(** * Alert store of [Interface/backend_.py]

    A shallow embedding of the alert persistence layer: the process-wide
    [alerts_database], the JSON file it is synchronised with, and the
    operations [load_alerts_from_file], [save_alerts_to_file],
    [add_alert_by_time], [get_alerts_by_time], [get_unread_alerts], plus the
    two trend accessors [get_trend_data] and [get_detailed_trend_data].

    Python values are the values [json.load] produces.  A [dict] is an
    association list in insertion order, because the order of
    [dict.values()] is observable.  The code runs in a small state and
    exception monad over the global document, the file system and the
    standard output. *)

Set Warnings "-register-all".
From Stdlib Require Import ZArith Floats.
From stdpp Require Import gmap strings list.

Local Open Scope string_scope.
Local Open Scope list_scope.

(** ** Values *)

(** What [json.load] returns: [None], [bool], [int], [float], [str], [list]
    and [dict] with [str] keys. *)
Inductive json : Type :=
  | JNull
  | JBool (b : bool)
  | JInt (n : Z)
  | JFloat (f : float)
  | JStr (s : string)
  | JList (l : list json)
  | JObj (d : list (string * json)).

(** A Python [dict] with string keys, in insertion order. *)
Abbreviation dict := (list (string * json)).

(** The exceptions the module can meet. [FileNotFoundError] is a subclass of
    [OSError] (which [IOError] aliases); [OSError] here stands for every
    other subclass (permission denied, is a directory, disk full). *)
Inductive exn : Type :=
  | FileNotFoundError
  | OSError
  | JSONDecodeError
  | TypeError
  | KeyError
  | AttributeError.

Inductive outcome (A : Type) : Type :=
  | Returns (a : A)
  | Raises (e : exn).
Arguments Returns {A} a.
Arguments Raises {A} e.

(** ** Dictionaries *)

Module Dict.

(** [d.get(k)]: the value at the first (and, in a real dict, only) entry
    with key [k]. *)
Fixpoint lookup (k : string) (d : dict) : option json :=
  match d with
  | [] => None
  | (k', v) :: d' => if String.eqb k k' then Some v else lookup k d'
  end.

(** [k in d] *)
Definition mem (k : string) (d : dict) : bool :=
  match lookup k d with Some _ => true | None => false end.

(** [d[k] = v]: an existing key keeps its position, a new key goes last. *)
Fixpoint set (k : string) (v : json) (d : dict) : dict :=
  match d with
  | [] => [(k, v)]
  | (k', v') :: d' =>
      if String.eqb k k' then (k', v) :: d' else (k', v') :: set k v d'
  end.

Definition keys (d : dict) : list string := map fst d.
Definition values (d : dict) : list json := map snd d.

(** [d.update(e)], also the loop [for k, v in e.items(): d[k] = v]. *)
Definition update (d e : dict) : dict :=
  fold_left (fun acc kv => set kv.1 kv.2 acc) e d.

End Dict.

(** ** Operations of the Python object model used by the module *)

Definition str_eq (key : string) (v : json) : bool :=
  match v with
  | JStr s => String.eqb s key
  | _ => false
  end.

● Assignment:
Please write out the entries exactly, keeping every line intact.

● Task response:
(** * Alert store of [Interface/backend_.py]

    A shallow embedding of the alert persistence layer: the process-wide
    [alerts_database], the JSON file it is synchronised with, and the
    operations [load_alerts_from_file], [save_alerts_to_file],
    [add_alert_by_time], [get_alerts_by_time], [get_unread_alerts], plus the
    two trend accessors [get_trend_data] and [get_detailed_trend_data].

    Python values are the values [json.load] produces.  A [dict] is an
    association list in insertion order, because the order of
    [dict.values()] is observable.  The code runs in a small state and
    exception monad over the global document, the file system and the
    standard output. *)

Set Warnings "-register-all".
From Stdlib Require Import ZArith Floats.
From stdpp Require Import gmap strings list.

Local Open Scope string_scope.
Local Open Scope list_scope.

(** ** Values *)

(** What [json.load] returns: [None], [bool], [int], [float], [str], [list]
    and [dict] with [str] keys. *)
Inductive json : Type :=
  | JNull
  | JBool (b : bool)
  | JInt (n : Z)
  | JFloat (f : float)
  | JStr (s : string)
  | JList (l : list json)
  | JObj (d : list (string * json)).

(** A Python [dict] with string keys, in insertion order. *)
Abbreviation dict := (list (string * json)).

(** The exceptions the module can meet. [FileNotFoundError] is a subclass of
    [OSError] (which [IOError] aliases); [OSError] here stands for every
    other subclass (permission denied, is a directory, disk full). *)
Inductive exn : Type :=
  | FileNotFoundError
  | OSError
  | JSONDecodeError
  | TypeError
  | KeyError
  | AttributeError.

Inductive outcome (A : Type) : Type :=
  | Returns (a : A)
  | Raises (e : exn).
Arguments Returns {A} a.
Arguments Raises {A} e.

(** ** Dictionaries *)

Module Dict.

(** [d.get(k)]: the value at the first (and, in a real dict, only) entry
    with key [k]. *)
Fixpoint lookup (k : string) (d : dict) : option json :=
  match d with
  | [] => None
  | (k', v) :: d' => if String.eqb k k' then Some v else lookup k d'
  end.

(** [k in d] *)
Definition mem (k : string) (d : dict) : bool :=
  match lookup k d with Some _ => true | None => false end.

(** [d[k] = v]: an existing key keeps its position, a new key goes last. *)
Fixpoint set (k : string) (v : json) (d : dict) : dict :=
  match d with
  | [] => [(k, v)]
  | (k', v') :: d' =>
      if String.eqb k k' then (k', v) :: d' else (k', v') :: set k v d'
  end.

Definition keys (d : dict) : list string := map fst d.
Definition values (d : dict) : list json := map snd d.

(** [d.update(e)], also the loop [for k, v in e.items(): d[k] = v]. *)
Definition update (d e : dict) : dict :=
  fold_left (fun acc kv => set kv.1 kv.2 acc) e d.

End Dict.

(** ** Operations of the Python object model used by the module *)

Definition str_eq (key : string) (v : json) : bool :=
  match v with
  | JStr s => String.eqb s key
  | _ => false
  end.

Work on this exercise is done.